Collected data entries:
====
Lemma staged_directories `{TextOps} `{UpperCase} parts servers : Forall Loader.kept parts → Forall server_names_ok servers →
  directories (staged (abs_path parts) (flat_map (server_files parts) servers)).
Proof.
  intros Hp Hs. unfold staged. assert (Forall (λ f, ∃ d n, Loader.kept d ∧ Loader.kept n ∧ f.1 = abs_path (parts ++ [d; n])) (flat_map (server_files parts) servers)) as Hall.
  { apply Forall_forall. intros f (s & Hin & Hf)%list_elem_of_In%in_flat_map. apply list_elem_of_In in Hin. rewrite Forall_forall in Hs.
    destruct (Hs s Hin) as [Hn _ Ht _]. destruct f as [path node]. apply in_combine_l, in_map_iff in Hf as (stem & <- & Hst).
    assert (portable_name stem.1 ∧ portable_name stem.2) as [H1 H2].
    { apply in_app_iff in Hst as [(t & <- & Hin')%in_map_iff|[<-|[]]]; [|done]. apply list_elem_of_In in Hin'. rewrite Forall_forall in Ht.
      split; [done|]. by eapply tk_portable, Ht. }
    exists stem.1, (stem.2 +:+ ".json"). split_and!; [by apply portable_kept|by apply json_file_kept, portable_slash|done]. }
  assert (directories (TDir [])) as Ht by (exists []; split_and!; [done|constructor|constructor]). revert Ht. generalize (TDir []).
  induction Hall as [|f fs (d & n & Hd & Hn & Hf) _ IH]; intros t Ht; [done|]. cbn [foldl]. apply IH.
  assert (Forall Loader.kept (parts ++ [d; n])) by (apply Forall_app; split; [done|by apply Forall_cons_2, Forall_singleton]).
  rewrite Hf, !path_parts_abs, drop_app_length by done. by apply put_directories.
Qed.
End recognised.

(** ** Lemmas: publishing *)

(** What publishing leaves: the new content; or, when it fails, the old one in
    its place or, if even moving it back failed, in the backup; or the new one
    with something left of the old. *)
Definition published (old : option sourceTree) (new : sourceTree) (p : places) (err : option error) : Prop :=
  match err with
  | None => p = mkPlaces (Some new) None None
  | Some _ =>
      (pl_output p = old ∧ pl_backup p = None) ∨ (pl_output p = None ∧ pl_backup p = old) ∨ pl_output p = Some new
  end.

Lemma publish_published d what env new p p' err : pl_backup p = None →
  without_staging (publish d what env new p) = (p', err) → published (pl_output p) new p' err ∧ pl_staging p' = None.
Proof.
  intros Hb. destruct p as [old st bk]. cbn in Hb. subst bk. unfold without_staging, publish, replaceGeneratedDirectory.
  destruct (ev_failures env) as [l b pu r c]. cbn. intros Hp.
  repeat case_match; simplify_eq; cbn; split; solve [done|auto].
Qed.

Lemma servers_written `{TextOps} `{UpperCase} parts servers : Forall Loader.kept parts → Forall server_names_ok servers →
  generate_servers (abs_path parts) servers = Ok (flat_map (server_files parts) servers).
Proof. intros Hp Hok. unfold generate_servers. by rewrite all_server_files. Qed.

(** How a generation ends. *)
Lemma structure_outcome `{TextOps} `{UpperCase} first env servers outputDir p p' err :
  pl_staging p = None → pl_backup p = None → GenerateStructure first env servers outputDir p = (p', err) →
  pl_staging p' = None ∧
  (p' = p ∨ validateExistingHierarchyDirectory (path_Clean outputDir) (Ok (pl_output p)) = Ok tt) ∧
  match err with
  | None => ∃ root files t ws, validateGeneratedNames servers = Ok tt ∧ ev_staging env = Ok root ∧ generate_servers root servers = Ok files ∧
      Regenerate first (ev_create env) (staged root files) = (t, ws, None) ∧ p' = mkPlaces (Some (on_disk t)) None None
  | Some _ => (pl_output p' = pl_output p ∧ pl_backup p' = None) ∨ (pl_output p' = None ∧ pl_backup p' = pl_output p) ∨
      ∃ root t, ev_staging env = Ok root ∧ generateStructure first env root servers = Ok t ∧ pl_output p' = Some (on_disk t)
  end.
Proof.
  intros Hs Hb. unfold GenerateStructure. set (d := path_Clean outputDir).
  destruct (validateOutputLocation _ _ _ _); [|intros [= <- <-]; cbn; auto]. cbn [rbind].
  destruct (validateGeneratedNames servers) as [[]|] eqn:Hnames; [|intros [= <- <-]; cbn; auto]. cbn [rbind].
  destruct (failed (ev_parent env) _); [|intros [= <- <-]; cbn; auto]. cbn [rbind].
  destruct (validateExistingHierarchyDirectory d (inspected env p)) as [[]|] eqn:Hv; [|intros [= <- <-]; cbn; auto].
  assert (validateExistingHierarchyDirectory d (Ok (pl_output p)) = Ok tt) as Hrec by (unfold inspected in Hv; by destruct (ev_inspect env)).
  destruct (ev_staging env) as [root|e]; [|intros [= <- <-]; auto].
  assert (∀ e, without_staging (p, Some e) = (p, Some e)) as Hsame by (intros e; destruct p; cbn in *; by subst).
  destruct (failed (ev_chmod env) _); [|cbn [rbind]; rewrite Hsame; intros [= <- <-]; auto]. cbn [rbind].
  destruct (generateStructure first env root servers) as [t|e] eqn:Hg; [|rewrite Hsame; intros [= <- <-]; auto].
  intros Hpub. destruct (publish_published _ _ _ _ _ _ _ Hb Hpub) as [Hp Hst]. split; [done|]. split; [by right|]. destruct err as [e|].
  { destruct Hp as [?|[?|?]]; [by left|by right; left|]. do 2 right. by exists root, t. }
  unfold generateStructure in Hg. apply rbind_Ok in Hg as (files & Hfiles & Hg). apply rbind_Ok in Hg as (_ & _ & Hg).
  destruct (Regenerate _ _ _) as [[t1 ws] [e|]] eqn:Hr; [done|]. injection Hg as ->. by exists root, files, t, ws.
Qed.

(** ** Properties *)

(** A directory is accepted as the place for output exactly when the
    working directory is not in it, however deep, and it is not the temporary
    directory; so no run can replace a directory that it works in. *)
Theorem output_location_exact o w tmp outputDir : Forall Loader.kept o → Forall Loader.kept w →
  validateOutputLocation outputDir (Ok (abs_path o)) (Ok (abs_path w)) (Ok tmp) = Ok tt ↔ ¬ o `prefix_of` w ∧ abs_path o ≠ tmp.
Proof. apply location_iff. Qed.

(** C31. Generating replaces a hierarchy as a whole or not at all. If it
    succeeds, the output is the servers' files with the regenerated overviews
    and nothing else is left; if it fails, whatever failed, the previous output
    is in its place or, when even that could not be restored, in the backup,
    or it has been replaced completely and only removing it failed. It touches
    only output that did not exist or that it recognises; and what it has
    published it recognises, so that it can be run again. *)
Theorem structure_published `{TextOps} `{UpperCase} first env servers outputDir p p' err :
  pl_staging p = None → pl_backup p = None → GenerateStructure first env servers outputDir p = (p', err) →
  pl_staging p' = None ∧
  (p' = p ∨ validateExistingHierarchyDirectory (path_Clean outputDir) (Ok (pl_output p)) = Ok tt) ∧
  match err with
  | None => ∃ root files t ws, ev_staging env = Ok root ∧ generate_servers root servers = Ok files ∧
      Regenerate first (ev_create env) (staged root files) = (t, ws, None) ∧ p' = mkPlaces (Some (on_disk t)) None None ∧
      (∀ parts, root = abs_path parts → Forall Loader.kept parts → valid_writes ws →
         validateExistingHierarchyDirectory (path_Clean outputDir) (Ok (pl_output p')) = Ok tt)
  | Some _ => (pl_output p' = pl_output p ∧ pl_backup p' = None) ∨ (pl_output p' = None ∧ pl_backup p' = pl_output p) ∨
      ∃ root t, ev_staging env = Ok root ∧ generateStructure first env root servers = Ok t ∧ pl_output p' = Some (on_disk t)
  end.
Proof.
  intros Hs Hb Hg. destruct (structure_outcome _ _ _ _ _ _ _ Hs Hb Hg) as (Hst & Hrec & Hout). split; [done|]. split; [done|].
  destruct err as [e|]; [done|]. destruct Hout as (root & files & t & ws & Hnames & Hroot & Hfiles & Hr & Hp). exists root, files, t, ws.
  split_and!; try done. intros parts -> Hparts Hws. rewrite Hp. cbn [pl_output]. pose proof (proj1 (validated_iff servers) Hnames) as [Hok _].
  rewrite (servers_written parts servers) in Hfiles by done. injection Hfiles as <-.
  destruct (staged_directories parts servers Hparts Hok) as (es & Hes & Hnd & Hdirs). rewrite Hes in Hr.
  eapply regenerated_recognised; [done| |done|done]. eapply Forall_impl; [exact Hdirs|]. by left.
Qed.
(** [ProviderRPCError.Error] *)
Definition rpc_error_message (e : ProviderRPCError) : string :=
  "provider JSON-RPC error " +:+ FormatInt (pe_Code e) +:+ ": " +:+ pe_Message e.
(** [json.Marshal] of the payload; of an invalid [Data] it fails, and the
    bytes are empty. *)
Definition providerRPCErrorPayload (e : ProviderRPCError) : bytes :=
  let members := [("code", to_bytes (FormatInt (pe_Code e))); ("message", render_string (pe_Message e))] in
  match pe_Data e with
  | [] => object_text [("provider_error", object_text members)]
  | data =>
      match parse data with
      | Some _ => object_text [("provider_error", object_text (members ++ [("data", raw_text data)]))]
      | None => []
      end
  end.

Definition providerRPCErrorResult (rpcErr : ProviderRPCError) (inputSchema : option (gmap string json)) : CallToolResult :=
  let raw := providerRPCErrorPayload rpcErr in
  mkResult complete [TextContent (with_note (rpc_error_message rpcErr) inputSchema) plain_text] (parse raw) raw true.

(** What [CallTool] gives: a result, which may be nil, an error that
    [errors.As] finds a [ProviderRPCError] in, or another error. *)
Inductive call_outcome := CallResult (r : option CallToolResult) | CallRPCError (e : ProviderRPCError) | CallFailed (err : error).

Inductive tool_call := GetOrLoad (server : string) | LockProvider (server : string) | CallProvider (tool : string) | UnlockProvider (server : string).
====
WORK TASK:
From the entries above, give again exactly the lines running from the line with "(** [ProviderRPCError.Error] *)" to the line with "(pe_Message e))] in"; include both of those lines.

PROBLEM SOLUTION:
(** [ProviderRPCError.Error] *)
Definition rpc_error_message (e : ProviderRPCError) : string :=
  "provider JSON-RPC error " +:+ FormatInt (pe_Code e) +:+ ": " +:+ pe_Message e.
(** [json.Marshal] of the payload; of an invalid [Data] it fails, and the
    bytes are empty. *)
Definition providerRPCErrorPayload (e : ProviderRPCError) : bytes :=
  let members := [("code", to_bytes (FormatInt (pe_Code e))); ("message", render_string (pe_Message e))] in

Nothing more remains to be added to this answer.